Then I can do some as well.


----------



## Tiger (May 3, 2006)

For Artakus, this is saved as a .GIF and is an experiment in transparency


----------



## lesofprimus (May 3, 2006)

I would actually rather see a combat aircraft than a transport in the header logo....


----------



## Tiger (May 3, 2006)

Here is one with a war bird in it, again for Artakus.


----------



## lesofprimus (May 3, 2006)

I find that much more attractive, although, I dont think u should capitalize the text, keep it as it looks in the address bar....


----------



## Henk (May 3, 2006)

I think Briton, US, Germany, Russia, Italy and Japan should be some how be involved in the logo or something like that. If someone can make that one of les with the B-17 flying into the clouds bigger and look great I will vote for it.

Henk


----------



## Tiger (May 4, 2006)

Henk said:


> I think Briton, US, Germany, Russia, Italy and Japan should be some how be involved in the logo or something like that. If someone can make that one of les with the B-17 flying into the clouds bigger and look great I will vote for it.
> 
> Henk



That is quite difficult to do in the space required, I'll take my hat off to anyone who does!

I'll take your input on board Les.


----------



## R988 (May 4, 2006)

I guess I should have a go at this since it is my professional area.

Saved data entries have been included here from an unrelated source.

Lemma complete_invariant (s : system D) i t k (c : client D) :
  gate_invariant s ->
  tasks s !! i = Some t ->
  awaiting t = true ->
  gated true false k ->
  gate_invariant (complete i k c s).
Proof.
  intros Hinv Ht Ha Hk. pose proof Hinv as [Hfit (o & Hhist & Ho)].
  pose proof (lookup_lt_Some _ _ _ Ht) as Hlen.
  pose proof (awaiting_holds s i t Hinv Ht Ha) as Hlock.
  assert (Hsome : o = Some i) by (apply Ho; eauto).
  subst o. split.
  - intros j t' Hj. unfold complete, holds in *. cbn [_lock tasks] in *.
    destruct (decide (i = j)) as [<-|Hne].
    + rewrite list_lookup_insert_eq in Hj by exact Hlen.
      inversion Hj; subst t'. cbn. rewrite bool_decide_eq_true_2 by exact Hlock.
      split; [exact Hk | discriminate].
    + rewrite list_lookup_insert_ne in Hj by exact Hne. apply Hfit, Hj.
  - exists None. unfold complete. cbn [history tasks]. split.
    + rewrite pending_after_snoc, Hhist. cbn. rewrite Nat.eqb_refl. reflexivity.
    + intros j. split; [discriminate|]. intros (t' & Ht' & Ha'). exfalso.
      destruct (decide (i = j)) as [<-|Hne].
      * rewrite list_lookup_insert_eq in Ht' by exact Hlen.
        inversion Ht'; subst t'. discriminate.
      * rewrite list_lookup_insert_ne in Ht' by exact Hne.
        assert (Hj : Some i = Some j) by (apply Ho; eauto). congruence.
Qed.

Lemma not_awaiting (b : bool) (P : Prop) :
  (b = true -> P) -> ~ P -> b = false.
Proof. destruct b; [intros Hc Hn; exfalso; auto | reflexivity]. Qed.
(** The handler of [POST /api/extract-business-card] (lines 156-180) with
    the throws of [getVisionClient], which the [catch] block answers like a
    rejected OCR call.  The function [extract_business_card] above is this
    one on the requests where [getVisionClient] returns. *)
Definition extract_business_card_or_throw
  (env : environment) (file : option str) (w : world) : response * world :=
  match file with
  | None =>
      ({| status := 400;
          body := object_literal
                    [ ("error"%string, JStr (u "No cardImage uploaded.")) ] |},
       w)
  | Some buffer =>
      match getVisionClient_or_throw env w with
      | (Threw message, w1) =>
          let w2 := console_log (Log_ocr_error message) w1 in
          ({| status := 500;
              body := object_literal
                        [ ("error"%string,
                           JStr (or_else message (u "OCR failed"))) ] |},
           w2)
      | (Returned c, w1) =>
          match textDetection c buffer with
          | Resolved result =>
              let text := or_empty result in
              let w2 := console_log (Log_ocr_length (List.length text)) w1 in
              let parsed := parseCardText toLowerCase (Some text) in
              ({| status := 200;
                  body := object_literal
                            ([ ("success"%string, JBool true);
                               ("text"%string, JStr text);
                               ("parsed"%string, JObj (json_of_obj parsed)) ]
                             ++ json_of_obj parsed) |},
               w2)
          | Rejected message =>
              let w2 := console_log (Log_ocr_error message) w1 in
              ({| status := 500;
                  body := object_literal
                            [ ("error"%string,
                               JStr (or_else message (u "OCR failed"))) ] |},
               w2)
          end
      end
  end.

End ServerWithThrows.

(** ** The inquiry endpoint *)

(** The variables of [process.env] that the inquiry endpoint reads. *)
Record n8n_environment : Type := {
  N8N_WEBHOOK_URL : option str;
  N8N_SECRET : option str }.

(** An uploaded file as the upload middleware describes it. *)
Record upload : Type := { originalname : str; mimetype : str; size : nat }.

(** An element of [attachments] (lines 211-215). *)
Record attachment : Type := { name : str; type : str; size_ : nat }.

(** The outcome of [await fetch(...)] followed by [await n8nRes.text()]. *)
Inductive text_outcome : Type :=
| Text_rejected (message : option str)
| Text_ok (text : str).

Inductive fetch_outcome : Type :=
| Fetch_rejected (message : option str)
| Fetched (ok : bool) (text : text_outcome).

Section Inquiry.

(** The values inside the payload.  The code hands them on and tests one of
    them for truthiness; it does nothing else with them. *)
Variable pvalue : Type.
Variable pvalue_truthy : pvalue -> bool.

(** The outcome of [JSON.parse]: a syntax error, or a value, seen as the
    code can observe it: [null], or the own enumerable properties that a
    spread copies (none for a number or a boolean, the indexed elements for
    an array or a string, the members for an object). *)
Inductive parse_outcome : Type :=
| Parse_throws (message : option str)
| Parsed (payload : option (list (string * pvalue))).

Variable JSON_parse : str -> parse_outcome.

(** The message of the TypeError raised by reading a property of [null],
    [new Date().toISOString()], and the external webhook. *)
Variable null_property_message : str.
Variable now : str.

(** A value of the object [n8nBody]. *)
Inductive body_value : Type :=
| From_payload (v : pvalue)
| Attachments (a : list attachment)
| Text_value (s : str).

Variable JSON_stringify : list (string * body_value) -> str.
Variable fetch : request -> fetch_outcome.

(** [(req.files?.attachments || []).map(...)] (lines 211-215). *)
Definition attachments_of (uploaded : option (list upload))
  : list attachment :=
  map (fun f => {| name := originalname f; type := mimetype f;
                   size_ := size f |})
    (match uploaded with Some fs => fs | None => [] end).

(** [payload.submittedAt || new Date().toISOString()] for a payload that is
    not [null]. *)
Definition submittedAt_of (payload : list (string * pvalue)) : body_value :=
  match jget "submittedAt" payload with
  | Some v => if pvalue_truthy v then From_payload v else Text_value now
  | None => Text_value now
  end.

(** The object [n8nBody] (lines 218-223) for a payload that is not
    [null]. *)
Definition n8nBody_of (payload : list (string * pvalue))
  (attachments : list attachment) : list (string * body_value) :=
  object_literal
    (map (fun kv => (fst kv, From_payload (snd kv))) payload
     ++ [ ("attachments"%string, Attachments attachments);
          ("uploads"%string,
           Text_value (join (u "; ") (map name attachments)));
          ("submittedAt"%string, submittedAt_of payload) ]).

(** The [catch] block (lines 249-252). *)
Definition submit_failed (message : option str) (w : world)
  : response * world :=
  ({| status := 500;
      body := object_literal
                [ ("error"%string,
                   JStr (or_else message (u "Submit failed"))) ] |},
   console_log (Log_submit_error message) w).

(** The handler of [POST /api/submit-inquiry] (lines 192-253);
    [payload_field] is [req.body?.payload] and [uploaded] is
    [req.files?.attachments]. *)
Definition submit_inquiry (env : n8n_environment)
  (payload_field : option str) (uploaded : option (list upload))
  (w : world) : response * world :=
  if negb (truthy (or_empty (N8N_WEBHOOK_URL env))) then
    ({| status := 500;
        body := object_literal
                  [ ("error"%string,
                     JStr (u "Missing N8N_WEBHOOK_URL in backend/.env")) ] |},
     w)
  else if negb (truthy (or_empty (N8N_SECRET env))) then
    ({| status := 500;
        body := object_literal
                  [ ("error"%string,
                     JStr (u "Missing N8N_SECRET in backend/.env")) ] |},
     w)
  else
    let payloadRaw := or_else payload_field (u "{}") in
    match JSON_parse payloadRaw with
    | Parse_throws message => submit_failed message w
    | Parsed None => submit_failed (Some null_property_message) w
    | Parsed (Some payload) =>
        let attachments := attachments_of uploaded in
        let n8nBody := n8nBody_of payload attachments in
        let r := {| req_url := or_empty (N8N_WEBHOOK_URL env);
                    req_secret := or_empty (N8N_SECRET env);
                    req_body := JSON_stringify n8nBody |} in
        let w1 := send r w in
        match fetch r with
        | Fetch_rejected message => submit_failed message w1
        | Fetched _ (Text_rejected message) => submit_failed message w1
        | Fetched ok (Text_ok n8nText) =>
            if negb ok then
              ({| status := 500;
                  body := object_literal
                            [ ("error"%string, JStr (u "n8n failed"));
                              ("details"%string, JStr n8nText) ] |},
               console_log (Log_n8n_error n8nText) w1)
            else
              ({| status := 200;
                  body := object_literal
                            [ ("ok"%string, JBool true);
                              ("attachmentsCount"%string,
                               JNum (List.length attachments));
                              ("n8nResponse"%string, JStr n8nText) ] |},
               w1)
        end
    end.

Are you looking to change the entire skin or are you just looking for the banner area?


----------



## horseUSA (May 4, 2006)

just the banner area


----------



## the lancaster kicks ass (May 5, 2006)

don't suppose you can keep it open 'til july, then me and CC will have finished our exams and will have more time to work on them


----------



## Gnomey (May 5, 2006)

It would be nice to keep it open at least for another 2 weeks then I will of finished my exams...


----------



## cheddar cheese (May 5, 2006)

Speak for yourself lanc, I have plenty of time to make them I just cant be bothered cos I know I wont be able to make a very good one


----------



## the lancaster kicks ass (May 6, 2006)

i wish i had that much spare time on my hands


----------



## lesofprimus (May 6, 2006)

Too busy straightening ur hair and playing with ur magical green wand Lanc, or are the sheep still feeling lonely on the cold nights????


----------



## Henk (May 22, 2006)

So what happend to the contest? It looks like no one is interrested anymore.

Henk


----------



## lesofprimus (May 22, 2006)

I think what we have here is what we're gonna end up using...


----------



## Henk (May 22, 2006)

uhh, I now wish I was good such stuff, then I could do some, but I think there should be more suggestions.

Henk


----------



## lesofprimus (May 22, 2006)

I agree Henk..


----------



## Tiger (May 23, 2006)

Here is another I have done,


----------



## Pisis (May 23, 2006)

Hmm, I'd change the font's color, this way it's way too less contrasting...


----------



## Tiger (May 23, 2006)

How is this, better?


----------



## Gnomey (May 23, 2006)

Text is too large in my opinion... Colour is better though.


----------



## Tiger (May 24, 2006)

Here are a couple of other versions,


----------



## Gnomey (May 24, 2006)

I prefer those for sure, the text is a much better size.


----------



## lesofprimus (May 24, 2006)

The one with the text in the lower left corner is the better of the 2 Tiger....


----------



## Henk (May 24, 2006)

Great work Tiger, I would also prefer the one in the left corner, but letsget other aircraft and not just those from one nation. 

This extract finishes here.